With the United States' entry into World War II, the mission of the 5th Bomb Wing was changed to that of a strategic heavy bomber wing, in July 1942 being initially assigned to the new Eighth Air Force. However, the 5th Bomb Wing was reassigned to the Twelfth Air Force in October 1942, to support the Western Task Force being assembled for the Operation Torch landings, planned for November.
The 5th moved to North Africa in November, and its subordinate units began flying missions from French Morocco in late 1942. The 97th and 301st Bomb groups, both being transferred from Eighth Air Force, were the pioneer heavy bomb groups in North Africa.

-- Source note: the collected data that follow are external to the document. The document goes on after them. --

(** [POST /api/agents/{agent_id}/toggle].  [get_agent] returns the cached
    dict itself, so the assignment to ["enabled"] already changes the
    cache entry; [update_agent] is then called with that same dict. *)
Definition toggle_agent (now : string) (agent_id : string) (app : t) : result bool * t :=
  let m := agent_manager app in
  match AgentManager.get_agent agent_id m with
  | None => (Raise (HTTPExceptionOf 400 (HTTPException 404 "Agent not found")), app)
  | Some agent_config =>
      if negb (dict_truthy agent_config)
      then (Raise (HTTPExceptionOf 400 (HTTPException 404 "Agent not found")), app)
      else
        let flag := negb (truthy (AgentManager.cfg_get agent_config "enabled" (PBool false))) in
        let agent_config := <["enabled" := PBool flag]> agent_config in
        let m := AgentManager.mk (<[agent_id := agent_config]> (AgentManager.agents_cache m))
                                 (AgentManager.agents_dir m) in
        match AgentManager.update_agent now agent_id agent_config m with
        | (Ok _, m) => (Ok flag, with_manager m app)
        | (Raise e, m) => (Raise (HTTPExceptionOf 400 e), with_manager m app)
        end
  end.

(** The "get or create agent instance" block of [chat_with_agent]
    (through [agent = active_agents[agent_id]]). *)
Definition get_or_create_instance (agent_id : string) (app : t)
  : result AgentManager.Agent * t :=
  match active_agents app !! agent_id with
  | Some agent => (Ok agent, app)
  | None =>
      match AgentManager.get_agent agent_id (agent_manager app) with
      | None => (Raise (HTTPException 404 "Agent not found"), app)
      | Some agent_config =>
          if negb (dict_truthy agent_config)
          then (Raise (HTTPException 404 "Agent not found"), app)
          else if negb (truthy (AgentManager.cfg_get agent_config "enabled" (PBool false)))
          then (Raise (HTTPException 400 "Agent is disabled"), app)
          else
            match AgentManager.create_agent_instance agent_config with
            | Raise e => (Raise e, app)
            | Ok agent =>
                (Ok agent,
                 mk (agent_manager app) (database app)
                    (<[agent_id := agent]> (active_agents app))
                    (conversation_history app))
            end
      end
  end.

(** [conversation_history[agent_id].append(msg)], after the entry was
    initialised to [[]] when missing *)
Definition append_history (agent_id : string) (msg : Database.Message) (app : t) : t :=
  mk (agent_manager app) (database app) (active_agents app)
     (<[agent_id := (default [] (conversation_history app !! agent_id) ++ [msg])%list]>
        (conversation_history app)).

(** The answer of [POST /api/chat]: [{"success": True, "response": ..,
    "usage": ..}] or [{"success": False, "error": str(e)}]. *)
Inductive ChatResponse : Type :=
  | ChatSuccess (response : string) (usage : option (gmap string Z))
  | ChatFailure (error : exn).

Section Runtime.

(** The model call [await agent.run(message)] is external. *)
Variable run : AgentManager.Agent → string → result RunResult.

(** [chat_with_agent(chat_message)]; [t_user] and [t_agent] are the
    texts of the two [datetime.now().isoformat()] readings, [now] is
    the database's [CURRENT_TIMESTAMP]. *)
Definition chat_with_agent (t_user t_agent : string) (now : Z)
    (chat_message : ChatMessage) (app : t) : ChatResponse * t :=
  let agent_id := agent_id chat_message in
  let message := message chat_message in
  match get_or_create_instance agent_id app with
  | (Raise e, app) => (ChatFailure e, app)
  | (Ok agent, app) =>
      let user_message := Database.mkMessage "user" message t_user None in
      let app := append_history agent_id user_message app in
      match run agent message with
      | Raise e => (ChatFailure e, app)
      | Ok res =>
          let agent_message :=
            Database.mkMessage "assistant" (data res) t_agent (run_usage res) in
          let app := append_history agent_id agent_message app in
          match Database.save_conversation agent_id user_message agent_message now
                  (database app) with
          | (Ok _, db) =>
              (ChatSuccess (data res) (run_usage res),
               mk (agent_manager app) db (active_agents app) (conversation_history app))
          | (Raise e, db) =>
              (ChatFailure e,
               mk (agent_manager app) db (active_agents app) (conversation_history app))
          end
      end
  end.

End Runtime.

(** The ledger as the connection sees it, and as it is committed. *)
Definition ledger (app : t) : list Database.Exchange :=
  match Database.connection (database app) with
  | Some c => Database.conversations (Database.view c)
  | None => []
  end.

End App.

(** ** Simultaneous callers of the get-or-create block *)

(** The block of [chat_with_agent] from the membership test to
    [agent = active_agents[agent_id]] awaits only [get_agent] and
    [create_agent_instance], which await nothing: it has no suspension
    point, so the event loop runs it to its end for one caller before it
    starts it for the next.  Simultaneous callers are served one after the
    other. *)
Module Callers.


Definition cached (agent_id : string) (app : App.t) : bool :=
  match App.active_agents app !! agent_id with Some _ => true | None => false end.



End Callers.

(** ** Shapes, test doubles and scenarios used by the statements *)

(** The documented shape of the provider catalog: provider identifiers
    contain no dot, and every entry is a dict whose ["api_key_env"], when
    present, is a string. *)
Module CatalogShape.

Fixpoint dot_free (s : string) : bool :=
  match s with
  | EmptyString => true
  | String c s' => negb (Ascii.eqb c ".") && dot_free s'
  end.

Definition entry_ok (entry : pyval) : bool :=
  match entry with
  | PDict d =>
      match d !! "api_key_env" with
      | None | Some (PStr _) => true
      | Some _ => false
      end
  | _ => false
  end.

Definition catalog_ok (providers : gmap string pyval) : bool :=
  forallb (λ kv, dot_free (fst kv) && entry_ok (snd kv)) (map_to_list providers).

(** The entry declares the credential-lookup key [k]. *)
Definition declares_key (entry : pyval) (k : string) : Prop :=
  ∃ d, entry = PDict d ∧ d !! "api_key_env" = Some (PStr k) ∧ k ≠ EmptyString.

(** The credential check the code performs on an entry: a non-empty
    key name is declared and that name is set in the environment. *)
Definition key_set (environ : gmap string string) (entry : pyval) : bool :=
  match entry with
  | PDict d =>
      match d !! "api_key_env" with
      | Some (PStr k) =>
          negb (String.eqb k EmptyString) && ConfigManager.is_not_None (environ !! k)
      | _ => false
      end
  | _ => false
  end.

End CatalogShape.

(** Test doubles and the concrete runs the closed statements evaluate. *)
Module Scenario.

(** A runtime double: the answer is the system prompt the handle was
    built with, and 7 tokens are reported. *)
Definition echo_run (agent : AgentManager.Agent) (message : string)
  : result App.RunResult :=
  Ok (App.mkRunResult
        (match AgentManager.system_prompt agent with PStr s => s | _ => EmptyString end)
        (Some {[ "total_tokens" := 7 ]})).

Definition draft_A : App.AgentConfig :=
  App.mkAgentConfig "A" "first agent" "old prompt" "openai" "gpt-4"
                    (7 # 10) 1000 [] true.

Definition draft_A' : App.AgentConfig :=
  App.mkAgentConfig "A" "first agent" "new prompt" "openai" "gpt-4"
                    (7 # 10) 1000 [] true.

(** A draft that violates every constraint of the specification. *)
Definition bad_draft : App.AgentConfig :=
  App.mkAgentConfig EmptyString EmptyString EmptyString EmptyString EmptyString (5 # 1) 0 [] true.

Definition hello : App.ChatMessage := App.mkChatMessage "id-A" "hello" "default".

(** startup; create A; first message to A (the handle is now cached) *)
Definition app0 : App.t := App.startup Database.no_tables.
Definition app1 : App.t := snd (App.create_agent "id-A" "t0" "t0'" draft_A app0).
Definition app2 : App.t := snd (App.chat_with_agent echo_run "t1" "t2" 100 hello app1).

(** then the prompt of A is updated *)
Definition app3 : App.t := snd (App.update_agent "t3" "id-A" draft_A' app2).

(** or A is disabled *)
Definition app3' : App.t := snd (App.toggle_agent "t3" "id-A" app2).

Definition db0 : Database.t := Database.init_db Database.no_tables Database.new.
Definition msg_u : Database.Message := Database.mkMessage "user" "hello" "t1" None.
Definition msg_a : Database.Message :=
  Database.mkMessage "assistant" "hi" "t2" (Some {[ "total_tokens" := 7 ]}).

End Scenario.

(** Notions the statements about the store and the ledger are phrased
    with. *)
Module Derived.

(** The tool a name resolves to, if any. *)
Definition tool_named (s : string) : option AgentManager.tool :=
  match AgentManager._get_tool_function (PStr s) with
  | Ok o => o
  | Raise _ => None
  end.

Three weeks prior to the invasion saw a number of secret missions flown by the 97th BG. The first of these occurred on 18 October 1942 when General Mark Clark, commander of ground forces in the Western Task Force, flew to Gibraltar, along with a box containing $100,000 in gold 20 Franc coins, which were going to be paid to corrupt Vichy France officials in North Africa in order to secure their cooperation during the coming invasion. However after Clark landed in Gibraltar, the coins were lost overboard when they were on the final leg of their journey.
Also, on 5 November General Dwight Eisenhower and British General Kenneth Anderson was flown on a 97th BG B-17 were flown from Britainto Gibraltar. The following day, General James Doolittle, the newly named commander of Twelfth Air Force was flown to Gibraltar. Doolittle's B-17 was intercepted by four Ju-88s over the Bay of Biscay, forcing the pilot to dive sharply and make a run for it just above the ocean's surface. The co-pilot of the aircraft was injured by a strafing run of one of the German aircraft, and Doolittle reached for the first aid kit and attended to the wounded man. Afterward, Doolittle sat in the co-pilot's seat and helped fly the aircraft to Gibraltar.
Shortly after the invasion, the 97th and 301st moved from their bases in England to an airfield at Tafraoui, Algeria. The conditions in Algeria were sparse compared to that in England, but by 24 November the two groups attacked the docks at Bizerte, Tunisia.
As the American forces moved eastward, the 5th's units flew from Algeria beginning in January 1943, attacking coastal targets in Tunisia, and also concentrations of Rommel's Afrika Corps. The 5th BW moved to Tunisia in August. Targets included airdromes, marshalling yards, bridges, and troop concentrations. In February 1943, the 5th, in direct support of ground operations, bombed enemy troop concentrations in the Kasserine Pass. From its airfields in Tunisia, its subordinate units bombed Pantelleria, Sicily, and marshaling yards and airdromes on the Italian mainland. By October, the 5th Bomb Wing consisted of the two B-17 groups as well as two P-38 equipped fighter groups (1st, 325th FG).
On 1 November 1943, Fifteenth Air Force was established as a second American strategic air force in the European Theater. It was hoped that the 15th AF stationed in the Mediterranean would be able to operate when the Eighth Air Force in England was socked in by bad English weather. Twelfth Air Force would continue to operate, however it would be realigned as a tactical air force. The 97th and 301st were joined with three additional B-17 groups (2d, 98th 99th BG) with its reassignment to Fifteenth Air Force.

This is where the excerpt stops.